Figure 5: GSK101 and MSU crystals use distinct mechanisms to drive TRPV4-dependent NLRP3 inflammasome activation.

(a, b) GSK101- or MSU crystal- induced IL-1β production from LPS-primed BMDMs in the presence of various chemical inhibitors: Bapta-AM (a cell permeant Ca²⁺ chelator), cytochalasin D (Cyt D, a potent phagocytosis inhibitor), CA-074Me (a selective inhibitor of CTSB), or ROS scavengers GSH-EE (ethyl ester of glutathione) and NAC (N-acetylcysteine).
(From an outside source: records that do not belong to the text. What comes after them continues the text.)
(** * Courier-App: sequence allocation, delivery-note arithmetic, text
    wrapping and waybill layout of [server.js]

    A shallow embedding of the request handlers of [server.js] that create
    shipments and delivery notes, of the start-up [initializeDatabase], and
    of the waybill generator's [wrapText] closure, header box, elements
    section and footer pass.

    Numbers are the runtime's: IEEE 754 binary64, here Rocq's primitive
    [float].  The one exception is the [currentNumber] column of the
    [counters] table, an INTEGER: the numbers the handlers read from it and
    compute from it are integers, kept as [Z] with the rounding of binary64
    written out ([binary64]).

    A handler is a [task]: what it does between two [await]s is one step,
    and every awaited database call is carried out on the one connection
    the server shares between all requests, so that the calls of requests
    in flight interleave ([serve]). *)

From Stdlib Require Import Floats ZArith Ascii String DecimalString.
From stdpp Require Import gmap strings list pretty.

Local Open Scope Z_scope.

(** ** JavaScript values of a request body or a table cell

    The scalars of JSON and of the SQL columns.  The only arrays the
    handlers look into, [elements] and [items], are modelled with the
    request bodies below; an object or array under any other property is
    left out. *)

Inductive jsval :=
| JUndefined
| JNull
| JBool (b : bool)
| JNum (f : float)
| JStr (s : string).

(** ToBoolean: [undefined], [null], [false], [0], [-0], [NaN] and the empty
    string are falsy. *)
Definition truthy (v : jsval) : bool :=
  match v with
  | JUndefined | JNull => false
  | JBool b => b
  | JNum f => negb (PrimFloat.is_zero f || PrimFloat.is_nan f)
  | JStr s => negb (String.eqb s "")
  end.

(** [a || b] *)
Definition js_or (a b : jsval) : jsval := if truthy a then a else b.

(** [typeof v === 'number'] *)
Definition typeof_number (v : jsval) : bool :=
  match v with JNum _ => true | _ => false end.

(** What the handlers take from the JavaScript runtime and from pdf-lib. *)
Inductive font := Helvetica | HelveticaBold.

Class Runtime := {
  (** [parseFloat] of a string: the longest decimal-literal prefix, rounded. *)
  parseFloat_string : string → float;
  (** [f.widthOfTextAtSize(text, size)] *)
  widthOfTextAtSize : font → string → float → float;
  (** [new Date(s).toLocaleString('en-ZA')] *)
  toLocaleString : string → string
}.

(** [parseFloat(v)] is [parseFloat(String(v))].  [String] of a number prints
    the shortest decimal that reads back as that number, and prints both
    zeros as ["0"]; ["undefined"], ["null"], ["true"] and ["false"] start
    with no digit. *)
Definition parseFloat `{rt : Runtime} (v : jsval) : float :=
  match v with
  | JNum f => if PrimFloat.Leibniz.eqb f PrimFloat.neg_zero then PrimFloat.zero else f
  | JStr s => parseFloat_string s
  | _ => PrimFloat.nan
  end.

(** ** Numbers that are integers

    [counter.currentNumber] is read from an INTEGER cell into a number, and
    [newCount] is computed from it by [+ 1]: both are the binary64 nearest
    to an integer (ties to even), which is that integer as long as it has
    at most 53 significant bits.  An INTEGER cell holds a 64-bit integer, so
    these numbers stay far below the binary64 range and below 10^21, where
    [String] prints all the digits of a number. *)
Definition binary64 (z : Z) : Z :=
  let m := Z.abs z in
  let dropped := Z.log2 m - 52 in
  if dropped <=? 0 then z
  else
    let unit := 2 ^ dropped in
    let q := m / unit in
    let r := m mod unit in
    let up := (unit <? 2 * r) || ((unit =? 2 * r) && Z.odd q) in
    Z.sgn z * ((if up then q + 1 else q) * unit).
Lemma str_in_spec (needle hay : string) :
  str_in needle hay = true <-> Substring needle hay.
Proof.
  unfold Substring.
  induction hay as [|c hay IH]; cbn [str_in].
  - rewrite orb_false_r, prefix_split. split.
    + intros [post H]. now exists "", post.
    + intros [[|d pre] [post H]]; [now exists post | discriminate].
  - rewrite orb_true_iff, IH, prefix_split. split.
    + intros [[post H] | [pre [post H]]].
      * now exists "", post.
      * exists (String c pre), post. simpl. now rewrite H.
    + intros [[|d pre] [post H]].
      * left. now exists post.
      * right. simpl in H. injection H as _ H. now exists pre, post.
Qed.

Lemma lower_app (a b : string) :
  lower (a ++ b) = (lower a ++ lower b)%string.
Proof. induction a as [|c a IH]; simpl; [reflexivity | now rewrite IH]. Qed.

(** Lower-casing works character by character, so a cut of the lower-cased
    string is the image of a cut of the string. *)
Lemma lower_app_inv (x : string) :
  forall s y, lower s = (x ++ y)%string ->
              exists a b, s = (a ++ b)%string /\ lower a = x /\ lower b = y.
Proof.
  induction x as [|c x IH]; intros s y H.
  - exists "", s. now repeat split.
  - destruct s as [|d s]; [discriminate|].
    simpl in H. injection H as Hc H.
    destruct (IH s y H) as [a [b [-> [Ha Hb]]]].
    exists (String d a), b. simpl. now rewrite Hc, Ha.
Qed.

(** Containment up to case is containment after lower-casing both sides,
    which is what the source tests. *)
Lemma ContainsCI_lower (hay needle : string) :
  ContainsCI hay needle <-> Substring (lower needle) (lower hay).
Proof.
  unfold ContainsCI, Substring. split.
  - intros [pre [mid [post [-> Hmid]]]].
    exists (lower pre), (lower post).
    now rewrite !lower_app, Hmid.
  - intros [pre' [post' H]].
    destruct (lower_app_inv pre' hay _ H) as [pre [tl [-> [_ Htl]]]].
    destruct (lower_app_inv (lower needle) tl _ Htl)
      as [mid [post [-> [Hmid _]]]].
    now exists pre, mid, post.
Qed.

End PyStrFacts.

(** ** Classifier and filter *)

Section Classifier.
Import PyStr PyStrFacts.

Lemma any_lower_in_spec (words : list string) (name : string) :
  any_lower_in words name = true
  <-> exists w, In w words /\ ContainsCI name w.
Proof.
  unfold any_lower_in. rewrite existsb_exists.
  split; intros [w [Hin H]]; exists w; split; trivial.
  - now apply ContainsCI_lower, str_in_spec.
  - now apply str_in_spec, ContainsCI_lower.
Qed.

Lemma name_and_true (item : AuctionItem) (rest : string -> bool) :
  name_and item rest = true
  <-> exists n, item_name item = Some n /\ n <> "" /\ rest n = true.
Proof.
  unfold name_and. destruct (item_name item) as [n|].
  - destruct n as [|c n]; simpl.
    + split; [discriminate | intros [m [Hm [Hne _]]]].
      injection Hm as <-. now elim Hne.
    + split.
      * intros H. exists (String c n). repeat split; trivial. discriminate.
      * intros [m [Hm [_ H]]]. now injection Hm as <-.
  - split; [discriminate | intros [m [Hm _]]; discriminate].
Qed.

Lemma eqb_true_r (b : bool) : Bool.eqb b true = b.
Proof. now destruct b. Qed.

Lemma armor_cond_true (item : AuctionItem) :
  armor_cond item = true
  <-> exists n, item_name item = Some n /\ n <> ""
                /\ matches_armor_name n = true
                /\ matches_armor_piece n = true
                /\ bin_status item = true.
Proof.
  unfold armor_cond. rewrite name_and_true.
  split; intros [n [Hn [Hne H]]]; exists n; repeat split; trivial.
  - rewrite eqb_true_r, !andb_true_iff in H. tauto.
  - rewrite eqb_true_r, !andb_true_iff in H. tauto.
  - rewrite eqb_true_r, !andb_true_iff in H. tauto.
  - rewrite eqb_true_r, !andb_true_iff. tauto.
Qed.

Lemma equipment_cond_true (item : AuctionItem) :
  equipment_cond item = true
  <-> exists n, item_name item = Some n /\ n <> ""
                /\ matches_equipment_name n = true
                /\ bin_status item = true.
Proof.
  unfold equipment_cond. rewrite name_and_true.
  split; intros [n [Hn [Hne H]]]; exists n; repeat split; trivial;
    rewrite eqb_true_r, ?andb_true_iff in *; tauto.
Qed.

Lemma shard_cond_true (item : AuctionItem) :
  shard_cond item = true
  <-> exists n, item_name item = Some n /\ n <> ""
                /\ str_in "Attribute Shard" n = true
                /\ bin_status item = true.
Proof.
  unfold shard_cond. rewrite name_and_true.
  split; intros [n [Hn [Hne H]]]; exists n; repeat split; trivial;
    rewrite eqb_true_r, ?andb_true_iff in *; tauto.
Qed.

(** Membership in the concatenated result, branch by branch. *)
Lemma in_filter_cached (cached_items : list AuctionItem) (it : AuctionItem) :
  In it (filter_cached cached_items)
  <-> In it cached_items
      /\ (armor_cond it = true \/ equipment_cond it = true
          \/ shard_cond it = true).
Proof.
  unfold filter_cached, armors, equipments, shards.
  rewrite !in_app_iff, !filter_In. tauto.
Qed.

End Classifier.

(** ** What [filter_items] returns *)

Section FilterItems.
Import Fetch Cache.

(** With a fresh cache nothing is fetched: the call returns, the service is
    as before and the list is computed from the items it holds. *)
Lemma filter_items_fresh fuel upstream now now' self :
  is_stale self now = false ->
  filter_items fuel upstream now now' self
  = Some (Returned (self, filter_cached (cached_items self))).
Proof. unfold filter_items. now intros ->. Qed.

(** With a stale cache, a refresh that returns is followed by the three
    comprehensions on the new items. *)
Lemma filter_items_stale fuel upstream now now' self self' :
  is_stale self now = true ->
  refresh_data fuel upstream now' self = Some (Returned self') ->
  filter_items fuel upstream now now' self
  = Some (Returned (self', filter_cached (cached_items self'))).
Proof. unfold filter_items. now intros -> ->. Qed.

(** Whatever path was taken, a returned list is the concatenation computed
    from the items the service holds afterwards. *)
Lemma filter_items_result fuel upstream now now' self self' res :
  filter_items fuel upstream now now' self = Some (Returned (self', res)) ->
  res = filter_cached (cached_items self').
Proof.
  unfold filter_items. destruct (is_stale self now).
  - destruct (refresh_data fuel upstream now' self) as [[s|e]|];
      simpl; intros H; try discriminate.
    now injection H as <- <-.
  - intros H. now injection H as <- <-.
Qed.

End FilterItems.

Section ClassifierClaims.
Import PyStr PyStrFacts Fetch Cache Examples.

(** C6.  For every display name, the armor condition of the filter holds
    exactly when the name contains, case-insensitively and as a substring,
    one of the 5 armor-line words and one of the 4 piece words; a name that
    is only a piece word, or only an armor-line word, does not match, and one
    that has both in another case does.  The condition is taken on an item
    with the fixed-price flag set, which is the remaining conjunct of the
    comprehension. *)
Theorem armor_predicate_iff :
  (forall u n l c t cl s,
      armor_cond (mkAuctionItem u (Some n) l c t cl true s) = true
      <-> (exists p, In p valid_armor_names /\ ContainsCI n p)
          /\ (exists q, In q valid_armor_pieces /\ ContainsCI n q))
  /\ List.length valid_armor_names = 5
  /\ List.length valid_armor_pieces = 4
  /\ (forall u l c t cl s,
         armor_cond (mkAuctionItem u (Some "Helmet") l c t cl true s) = false
         /\ armor_cond (mkAuctionItem u (Some "Crimson") l c t cl true s)
            = false
         /\ armor_cond
              (mkAuctionItem u (Some "hot CRIMSON chestPlate") l c t cl true s)
            = true).
Proof.
  split; [|repeat split; reflexivity].
  intros u n l c t cl s.
  rewrite <- !any_lower_in_spec.
  fold (matches_armor_name n) (matches_armor_piece n).
  rewrite armor_cond_true. simpl. split.
  - intros [m [Hm [_ [Ha [Hp _]]]]]. injection Hm as <-. now split.
  - intros [Ha Hp]. exists n. repeat split; trivial.
    intros ->. discriminate Ha.
Qed.

(** C7.  Whenever [filter_items] returns, a cached item named "Crimson
    Helmet" with the fixed-price flag set is in the armor branch, hence in
    the returned list, and an item of that name with the flag cleared is
    not in the returned list. *)
Theorem crimson_helmet_bin
    fuel upstream now now' self self' res u l c t cl s
    (hit := mkAuctionItem u (Some "Crimson Helmet") l c t cl true s)
    (miss := mkAuctionItem u (Some "Crimson Helmet") l c t cl false s) :
  filter_items fuel upstream now now' self = Some (Returned (self', res)) ->
  (In hit (cached_items self') ->
     In hit (armors (cached_items self')) /\ In hit res)
  /\ ~ In miss res.
Proof.
  intros H. apply filter_items_result in H. subst res. split.
  - intros Hin. split.
    + unfold armors. now apply filter_In.
    + apply in_filter_cached. split; trivial. now left.
  - rewrite in_filter_cached. intros [_ [H | [H | H]]]; discriminate H.
Qed.

Lemma crimson_helmet_bin_witness :
  let self := mkService 0%Z [helmet_example false; helmet_example true] in
  filter_items 0 (fun _ _ => RequestException) 10%Z 10%Z self
  = Some (Returned (self, [helmet_example true]))
  /\ In (helmet_example true) [helmet_example true]
  /\ ~ In (helmet_example false) [helmet_example true].
Proof.
  intros self.
  assert (E : filter_items 0 (fun _ _ => RequestException) 10%Z 10%Z self
              = Some (Returned (self, [helmet_example true])))
    by reflexivity.
  split; [exact E|].
  destruct (crimson_helmet_bin 0 (fun _ _ => RequestException) 10%Z 10%Z
              self self [helmet_example true]
              "u1" "" "armor" "LEGENDARY" false 1000%Z E) as [Hhit Hmiss].
  split; [|exact Hmiss].
  apply Hhit. simpl. right. left. reflexivity.
Defined.

(** Each branch keeps an item once, or not at all. *)
Lemma filter_cached_single (it : AuctionItem) :
  filter_cached [it]
  = (if armor_cond it then [it] else [])
    ++ (if equipment_cond it then [it] else [])
    ++ (if shard_cond it then [it] else []).
Proof.
  unfold filter_cached, armors, equipments, shards. simpl.
  now destruct (armor_cond it), (equipment_cond it), (shard_cond it).
Qed.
PBS is the vehicle control for all chemicals. (c) Effect of GSK219, Cyt D on phagocytosis of pHrodo™ Red E. coli BioParticles® in LPS-primed BMDMs using a fluorescent microplate reader. (d) Phagocytic activity of BMDMs from the Trpv4^+/+ and Trpv4^−/− mice was measured using a fluorescence plate reader. (e) GSK101- and MSU crystal-induced ROS production in LPS-primed BMDMs from the Trpv4^+/+ and Trpv4^−/− mice. (f) GSK101- and MSU crystal-induced increase in CTSB levels in LPS-primed BMDMs isolated from the Trpv4^+/+ and Trpv4^−/− mice. (g) Effect of GSK219 on CTSB production induced by GSK101 or MSU crystals in LPS-primed wt BMDMs. (h) Schematic diagram of the working hypothesis. Statistical significance was determined using Student’s t test (a-g). *P<.05, **P<.01, ***P<.001. n=4–5 for each group.